(AIM OF THE TASK)
With the first line as the start and the line containing "an explicit store: one" as the end, write out every line of the records exactly.

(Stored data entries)
::::::::

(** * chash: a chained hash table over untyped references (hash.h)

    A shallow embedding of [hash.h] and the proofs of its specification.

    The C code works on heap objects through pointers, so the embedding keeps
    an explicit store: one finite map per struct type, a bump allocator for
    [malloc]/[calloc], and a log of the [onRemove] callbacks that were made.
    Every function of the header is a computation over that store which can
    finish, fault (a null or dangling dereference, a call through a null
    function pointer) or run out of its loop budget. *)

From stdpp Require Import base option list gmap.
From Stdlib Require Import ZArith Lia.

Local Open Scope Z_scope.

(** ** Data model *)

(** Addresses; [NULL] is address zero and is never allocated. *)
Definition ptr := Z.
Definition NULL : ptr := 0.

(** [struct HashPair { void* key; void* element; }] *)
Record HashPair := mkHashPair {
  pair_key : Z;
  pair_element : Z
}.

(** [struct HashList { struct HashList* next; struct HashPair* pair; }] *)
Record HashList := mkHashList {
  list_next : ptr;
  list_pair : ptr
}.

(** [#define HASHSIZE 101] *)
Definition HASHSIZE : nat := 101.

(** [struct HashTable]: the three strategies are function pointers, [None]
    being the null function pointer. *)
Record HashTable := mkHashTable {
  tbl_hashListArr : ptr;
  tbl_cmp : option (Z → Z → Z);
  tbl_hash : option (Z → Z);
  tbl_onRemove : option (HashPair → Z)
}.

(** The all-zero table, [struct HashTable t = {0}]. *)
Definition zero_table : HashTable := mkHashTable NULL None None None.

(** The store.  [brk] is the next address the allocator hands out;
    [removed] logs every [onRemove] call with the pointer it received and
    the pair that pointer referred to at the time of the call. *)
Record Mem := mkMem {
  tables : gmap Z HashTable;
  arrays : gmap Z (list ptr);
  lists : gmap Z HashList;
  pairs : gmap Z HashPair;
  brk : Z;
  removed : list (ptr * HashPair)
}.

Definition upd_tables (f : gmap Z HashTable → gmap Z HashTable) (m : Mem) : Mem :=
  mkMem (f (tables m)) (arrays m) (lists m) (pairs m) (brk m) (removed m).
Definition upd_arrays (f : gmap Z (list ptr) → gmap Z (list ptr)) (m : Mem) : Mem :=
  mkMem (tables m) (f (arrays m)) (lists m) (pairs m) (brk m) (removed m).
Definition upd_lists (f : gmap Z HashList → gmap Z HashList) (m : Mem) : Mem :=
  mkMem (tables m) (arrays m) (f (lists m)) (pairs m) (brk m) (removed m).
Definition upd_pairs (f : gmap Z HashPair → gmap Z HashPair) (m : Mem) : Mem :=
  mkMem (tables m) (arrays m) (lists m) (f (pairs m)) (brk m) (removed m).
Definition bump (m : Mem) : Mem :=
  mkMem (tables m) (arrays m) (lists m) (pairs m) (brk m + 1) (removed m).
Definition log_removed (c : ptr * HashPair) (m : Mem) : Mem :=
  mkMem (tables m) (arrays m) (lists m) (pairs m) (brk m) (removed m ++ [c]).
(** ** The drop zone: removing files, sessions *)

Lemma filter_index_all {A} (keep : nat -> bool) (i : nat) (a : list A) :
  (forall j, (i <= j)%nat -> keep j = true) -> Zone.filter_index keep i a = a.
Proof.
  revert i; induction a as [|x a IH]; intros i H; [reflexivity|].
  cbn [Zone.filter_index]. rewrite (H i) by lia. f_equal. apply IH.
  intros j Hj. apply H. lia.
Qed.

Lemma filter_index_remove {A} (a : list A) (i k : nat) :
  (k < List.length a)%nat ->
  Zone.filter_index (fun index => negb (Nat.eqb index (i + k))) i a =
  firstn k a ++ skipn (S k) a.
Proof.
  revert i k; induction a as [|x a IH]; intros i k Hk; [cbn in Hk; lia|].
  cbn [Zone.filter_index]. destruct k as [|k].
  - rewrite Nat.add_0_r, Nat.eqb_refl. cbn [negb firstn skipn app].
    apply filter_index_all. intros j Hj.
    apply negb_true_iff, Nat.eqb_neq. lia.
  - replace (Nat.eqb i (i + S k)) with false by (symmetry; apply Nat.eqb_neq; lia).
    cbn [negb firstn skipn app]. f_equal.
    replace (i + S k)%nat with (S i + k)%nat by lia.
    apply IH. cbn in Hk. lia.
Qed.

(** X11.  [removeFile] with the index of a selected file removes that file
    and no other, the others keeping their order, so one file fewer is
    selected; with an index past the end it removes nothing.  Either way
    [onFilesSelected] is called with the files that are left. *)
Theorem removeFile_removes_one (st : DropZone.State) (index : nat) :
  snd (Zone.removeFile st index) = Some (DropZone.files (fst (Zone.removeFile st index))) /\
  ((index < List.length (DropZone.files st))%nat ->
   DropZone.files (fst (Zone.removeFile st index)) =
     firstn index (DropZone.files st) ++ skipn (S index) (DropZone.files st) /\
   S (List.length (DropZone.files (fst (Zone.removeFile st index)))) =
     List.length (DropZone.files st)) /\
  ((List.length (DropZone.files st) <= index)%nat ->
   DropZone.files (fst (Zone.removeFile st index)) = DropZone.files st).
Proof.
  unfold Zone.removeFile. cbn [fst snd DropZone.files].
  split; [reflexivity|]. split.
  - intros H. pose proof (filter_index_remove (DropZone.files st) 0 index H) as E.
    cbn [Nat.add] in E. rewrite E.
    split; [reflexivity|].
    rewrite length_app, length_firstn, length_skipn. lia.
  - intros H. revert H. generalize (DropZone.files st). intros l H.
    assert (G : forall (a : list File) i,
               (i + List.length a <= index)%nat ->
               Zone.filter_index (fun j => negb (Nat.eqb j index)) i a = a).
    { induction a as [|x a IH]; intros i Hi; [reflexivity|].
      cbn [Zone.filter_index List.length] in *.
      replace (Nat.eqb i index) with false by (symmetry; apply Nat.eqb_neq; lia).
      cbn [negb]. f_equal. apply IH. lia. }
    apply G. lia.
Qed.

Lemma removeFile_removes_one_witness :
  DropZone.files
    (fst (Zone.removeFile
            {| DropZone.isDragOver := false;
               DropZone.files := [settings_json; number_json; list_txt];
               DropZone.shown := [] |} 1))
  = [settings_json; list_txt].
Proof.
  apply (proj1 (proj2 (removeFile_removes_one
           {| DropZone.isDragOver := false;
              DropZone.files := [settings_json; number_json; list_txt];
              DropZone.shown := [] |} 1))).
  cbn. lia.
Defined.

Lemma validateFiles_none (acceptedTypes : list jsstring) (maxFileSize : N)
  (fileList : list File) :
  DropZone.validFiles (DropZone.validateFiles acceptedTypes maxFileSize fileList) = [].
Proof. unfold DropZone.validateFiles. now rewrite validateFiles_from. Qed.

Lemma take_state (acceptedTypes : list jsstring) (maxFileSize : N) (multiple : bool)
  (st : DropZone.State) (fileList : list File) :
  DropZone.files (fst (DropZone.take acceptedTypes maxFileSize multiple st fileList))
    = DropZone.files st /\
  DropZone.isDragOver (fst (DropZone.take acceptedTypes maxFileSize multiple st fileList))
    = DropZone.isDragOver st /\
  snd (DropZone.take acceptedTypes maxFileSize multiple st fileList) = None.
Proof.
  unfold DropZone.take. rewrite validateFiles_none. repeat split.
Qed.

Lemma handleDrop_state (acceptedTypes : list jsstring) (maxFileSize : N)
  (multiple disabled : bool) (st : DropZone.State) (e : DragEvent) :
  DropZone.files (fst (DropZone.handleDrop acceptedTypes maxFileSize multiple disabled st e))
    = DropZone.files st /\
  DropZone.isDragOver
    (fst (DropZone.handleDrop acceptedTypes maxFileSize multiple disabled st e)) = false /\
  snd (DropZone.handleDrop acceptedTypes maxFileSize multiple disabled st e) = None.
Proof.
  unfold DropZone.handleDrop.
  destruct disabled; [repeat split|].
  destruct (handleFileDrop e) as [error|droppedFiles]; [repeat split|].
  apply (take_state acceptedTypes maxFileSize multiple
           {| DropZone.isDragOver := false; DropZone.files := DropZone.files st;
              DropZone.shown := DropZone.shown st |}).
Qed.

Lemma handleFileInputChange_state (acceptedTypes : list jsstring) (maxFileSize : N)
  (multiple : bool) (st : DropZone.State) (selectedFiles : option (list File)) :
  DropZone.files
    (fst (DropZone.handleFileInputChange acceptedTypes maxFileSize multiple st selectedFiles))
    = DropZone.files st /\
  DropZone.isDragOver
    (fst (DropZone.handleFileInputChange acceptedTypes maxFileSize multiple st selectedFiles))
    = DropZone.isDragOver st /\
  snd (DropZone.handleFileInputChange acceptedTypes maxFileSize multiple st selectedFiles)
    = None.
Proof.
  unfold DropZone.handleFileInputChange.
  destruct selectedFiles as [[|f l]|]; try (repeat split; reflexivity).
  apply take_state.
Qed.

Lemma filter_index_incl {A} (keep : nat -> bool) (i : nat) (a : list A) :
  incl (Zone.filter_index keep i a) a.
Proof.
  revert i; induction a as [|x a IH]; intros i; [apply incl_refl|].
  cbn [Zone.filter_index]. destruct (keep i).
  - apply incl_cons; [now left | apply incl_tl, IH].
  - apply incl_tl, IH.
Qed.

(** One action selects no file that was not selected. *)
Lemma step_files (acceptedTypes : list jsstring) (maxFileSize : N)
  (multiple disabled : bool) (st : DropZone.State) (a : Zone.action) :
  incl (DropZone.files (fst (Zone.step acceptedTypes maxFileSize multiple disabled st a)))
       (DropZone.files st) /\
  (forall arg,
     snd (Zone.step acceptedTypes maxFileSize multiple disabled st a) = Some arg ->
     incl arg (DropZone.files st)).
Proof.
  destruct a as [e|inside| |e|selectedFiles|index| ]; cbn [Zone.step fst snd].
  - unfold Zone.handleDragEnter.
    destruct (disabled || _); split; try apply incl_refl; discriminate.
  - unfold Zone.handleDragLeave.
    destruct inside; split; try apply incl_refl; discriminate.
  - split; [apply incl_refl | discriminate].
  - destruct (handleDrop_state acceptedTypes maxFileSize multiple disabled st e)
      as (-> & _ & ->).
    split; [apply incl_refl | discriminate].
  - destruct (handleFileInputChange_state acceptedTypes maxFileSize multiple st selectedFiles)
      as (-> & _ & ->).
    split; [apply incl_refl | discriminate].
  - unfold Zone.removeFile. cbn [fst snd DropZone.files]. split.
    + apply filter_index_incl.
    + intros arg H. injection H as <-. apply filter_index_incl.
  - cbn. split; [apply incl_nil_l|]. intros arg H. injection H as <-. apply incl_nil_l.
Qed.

::::::::

(ANSWER SPACE)
(** * chash: a chained hash table over untyped references (hash.h)

    A shallow embedding of [hash.h] and the proofs of its specification.

    The C code works on heap objects through pointers, so the embedding keeps
    an explicit store: one finite map per struct type, a bump allocator for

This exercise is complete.